So I’m still debating whether or not to tell this guy I’m on my period, and I’m running out of time. I asked if we could stop at CVS and he said, “We’re not stopping anywhere.”
I said, “Well I’m on my period, so if we don’t stop at CVS, I’m gonna bleed all over your seat.” Then we went to CVS and he bought me tampons. I was thinking, “Alright, you bought me tampons. Good, let’s get personal.” He did, because that’s when he first mentioned his wife. Cause, I don’t know — “tampons”, “wife”, whatever.
We drive to the nearest jail with open space. The jails were so crowded that weekend because it was Ultra Music Festival and St. Patrick’s Day. He takes me there and makes me sit in the back of the car for three hours while he types up the report in the front. I don’t think it’s normal for a felon to watch their police report being written.
I was straight up reading the report to learn what’s going on. He keeps calling his boss to ask questions about how to complete the report. He couldn’t even figure out how to turn on his computer at first. He’s complaining to his boss about how his assistant was so incompetent.
Then I started saying stuff like, “Wow, I feel like I’m having an educational moment right now. I didn’t realize how much paperwork police officers had to do. I thought you guys just did field work.”
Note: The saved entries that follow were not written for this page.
(** ** Effects of a handler *)

(** What a rejected promise carries; the handlers look at [error.name]
    only. *)
Inductive Exn : Type :=
  | CastError
  | ValidationError
  | MongoServerError
  | TypeError
  | SyntaxError
  | Error (message : string).

#[global] Instance result_fmap : FMap (sum Exn) := fun A B f r =>
  match r with
  | inr a => inr (f a)
  | inl e => inl e
  end.

(** ** Schemas *)

(** The validators a schema declares on its paths. *)
Definition required (s : string) : bool := negb (String.eqb s "").

Definition maxlength (n : nat) (s : string) : bool := (String.length s <=? n)%nat.

Definition enum (values : list string) (s : string) : bool :=
  existsb (String.eqb s) values.

Definition minimum (lo : Z) (n : option Z) : bool :=
  match n with Some n => lo <=? n | None => true end.

Definition optionally {A} (check : A → bool) (o : option A) : bool :=
  match o with Some a => check a | None => true end.

(** The User model, [src/unnamed/part_002] *)
Module UserSchema.
Record t := mk {
  name : string;
  email : string;
  password : string;
  userType : string
}.
End UserSchema.

(** [req.user], as the authentication middleware attaches it; the handlers
    read [_id] and [role]. *)
Module Requester.
Record t := mk { _id : ObjectId; role : string }.
End Requester.

(** The [salary] sub-object of [jobSchema]. *)
Module Salary.
Record t := mk {
  min : option Z;
  max : option Z;
  currency : option string;
  period : option string
}.
End Salary.

(** The Job schema, [src/unnamed/part_003]: the paths of the schema, their
    casts and validators, and the [pre("save")] hook. *)
Module jobSchema.
Record t := mk {
  title : string;
  company : string;
  description : string;
  requirements : option string;
  location : string;
  type : string;
  category : string;
  salary : Salary.t;
  tags : list string;
  logo : string;
  experienceLevel : string;
  benefits : list string;
  applicationDeadline : option Z;
  isActive : bool;
  featured : bool;
  applicationsCount : Z;
  viewsCount : Z;
  createdBy : ObjectId
}.

Inductive path : Set :=
  | Ptitle | Pcompany | Pdescription | Prequirements | Plocation | Ptype
  | Pcategory | Psalary | Ptags | Plogo | PexperienceLevel | Pbenefits
  | PapplicationDeadline | PisActive | Pfeatured | PapplicationsCount
  | PviewsCount | PcreatedBy.

Definition paths : list path :=
  [Ptitle; Pcompany; Pdescription; Prequirements; Plocation; Ptype;
   Pcategory; Psalary; Ptags; Plogo; PexperienceLevel; Pbenefits;
   PapplicationDeadline; PisActive; Pfeatured; PapplicationsCount;
   PviewsCount; PcreatedBy].

Definition pathName (p : path) : string :=
  match p with
  | Ptitle => "title" | Pcompany => "company"
  | Pdescription => "description" | Prequirements => "requirements"
  | Plocation => "location" | Ptype => "type" | Pcategory => "category"
  | Psalary => "salary" | Ptags => "tags" | Plogo => "logo"
  | PexperienceLevel => "experienceLevel" | Pbenefits => "benefits"
  | PapplicationDeadline => "applicationDeadline"
  | PisActive => "isActive" | Pfeatured => "featured"
  | PapplicationsCount => "applicationsCount"
  | PviewsCount => "viewsCount" | PcreatedBy => "createdBy"
  end.

(** The path a key of an object names; a key that names none is dropped
    by the mapper. *)
Definition pathOf (key : string) : option path :=
  List.find (fun p => String.eqb (pathName p) key) paths.

(** What a stored Job holds at a path. *)
Inductive value : Type :=
  | VString (s : string)
  | VOptString (s : option string)
  | VStrings (l : list string)
  | VSalary (s : Salary.t)
  | VOptDate (d : option Z)
  | VOptNumber (n : option Z)
  | VBoolean (b : bool)
  | VNumber (n : Z)
  | VObjectId (i : ObjectId).

Definition get (p : path) (j : t) : value :=
  match p with
  | Ptitle => VString (title j) | Pcompany => VString (company j)
  | Pdescription => VString (description j)
  | Prequirements => VOptString (requirements j)
  | Plocation => VString (location j) | Ptype => VString (type j)
  | Pcategory => VString (category j) | Psalary => VSalary (salary j)
  | Ptags => VStrings (tags j) | Plogo => VString (logo j)
  | PexperienceLevel => VString (experienceLevel j)
  | Pbenefits => VStrings (benefits j)
  | PapplicationDeadline => VOptDate (applicationDeadline j)
  | PisActive => VBoolean (isActive j) | Pfeatured => VBoolean (featured j)
  | PapplicationsCount => VNumber (applicationsCount j)
  | PviewsCount => VNumber (viewsCount j)
  | PcreatedBy => VObjectId (createdBy j)
  end.

Definition typeEnum : list string :=
  ["full-time"; "part-time"; "contract"; "internship"; "remote"].

Definition categoryEnum : list string :=
  ["technology"; "marketing"; "design"; "sales"; "finance"; "healthcare";
   "education"; "engineering"; "operations"; "customer-service"; "other"].

Definition periodEnum : list string := ["hourly"; "monthly"; "yearly"].

Definition experienceLevelEnum : list string :=
  ["entry"; "mid"; "senior"; "lead"; "executive"].

(** *** Casts of the schema types *)

(** A String path takes a string as it is, a number and a boolean by
    their [toString()], and an object by its [_id] when that is a string
    that is not empty; an array and any other object are refused. *)
Definition castString (v : jsval) : Exn + string :=
  match v with
  | JStr s => inr s
  | JNum n => inr (pretty n)
  | JBool b => inr (if b then "true" else "false")
  | JObj o =>
      match member "_id" o with
      | Some (JStr s) => if String.eqb s "" then inl CastError else inr s
      | _ => inl CastError
      end
  | _ => inl CastError
  end.

Definition castNumber (v : jsval) : Exn + Z :=
  match v with JNum n => inr n | _ => inl CastError end.

(** A Boolean path takes [true], ["true"], [1], ["1"] and ["yes"] for
    true, and [false], ["false"], [0], ["0"] and ["no"] for false. *)
Definition castBoolean (v : jsval) : Exn + bool :=
  match v with
  | JBool b => inr b
  | JNum n => if n =? 1 then inr true else if n =? 0 then inr false else inl CastError
  | JStr s =>
      if existsb (String.eqb s) ["true"; "1"; "yes"] then inr true
      else if existsb (String.eqb s) ["false"; "0"; "no"] then inr false
      else inl CastError
  | _ => inl CastError
  end.

Definition castDate (v : jsval) : Exn + Z :=
  match v with JDate d => inr d | _ => inl CastError end.

Fixpoint castStrings (l : list jsval) : Exn + list string :=
  match l with
  | [] => inr []
  | v :: r =>
      match castString v, castStrings r with
      | inr s, inr r' => inr (s :: r')
      | inl e, _ => inl e
      | _, inl e => inl e
      end
  end.

(** An array path given a single value takes it as a one-element array. *)
Definition castStringArray (v : jsval) : Exn + list string :=
  match v with
  | JArr l => castStrings l
  | _ => castStrings [v]
  end.

Definition castOptional {A} (cast : jsval → Exn + A) (v : option jsval)
    : Exn + option A :=
  match v with
  | None => inr None
  | Some v =>
      match cast v with inr a => inr (Some a) | inl e => inl e end
  end.

(** The members [min], [max], [currency] and [period] of a [salary]
    object, each cast to its type; other members are dropped. *)
Definition castSalary (v : jsval) : Exn + Salary.t :=
  match v with
  | JObj o =>
      match castOptional castNumber (member "min" o),
            castOptional castNumber (member "max" o),
            castOptional castString (member "currency" o),
            castOptional castString (member "period" o) with
      | inr mn, inr mx, inr c, inr p => inr (Salary.mk mn mx c p)
      | _, _, _, _ => inl CastError
      end
  | _ => inl CastError
  end.

Definition castCreatedBy (v : jsval) : Exn + ObjectId :=
  match v with
  | JStr s =>
      match castObjectId s with Some i => inr i | None => inl CastError end
  | _ => inl CastError
  end.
Then he started getting really comfortable because he started talking about his damn family. He’s like, “Yeah, it’s a lot of work. People don’t understand if you don’t go to college and get a degree, you still have to work really hard. I come home to my wife at ten and I have to leave again at eight. I have a child on the way.”
I was like, “I totally understand. My dad comes home late also, so I know what your daughter’s gonna go through.” Then he let me use his phone, because he told me I would only get to make one call in jail and they don’t do international calls. I use his phone to call my roommate. The officer said he thought my bail would be around 600 to 1,000 dollars. I thought that would be manageable if a bunch of my friends put their money together and I paid them back. He said if no one bailed me out, I might be there for weeks.
He takes me in the jail and right before he drops me off, he says, “Look, a pretty girl like you don’t belong here. Make sure you never come back here again.”
I was like, “Okay… Thanks, Sir.”
I go in the waiting room and they take off my handcuffs and put me in zip ties. So far there’s no separation of males and females. I start talking to the least sketchiest-looking three boys there. They’re young and they’re wearing Ultra Festival gear.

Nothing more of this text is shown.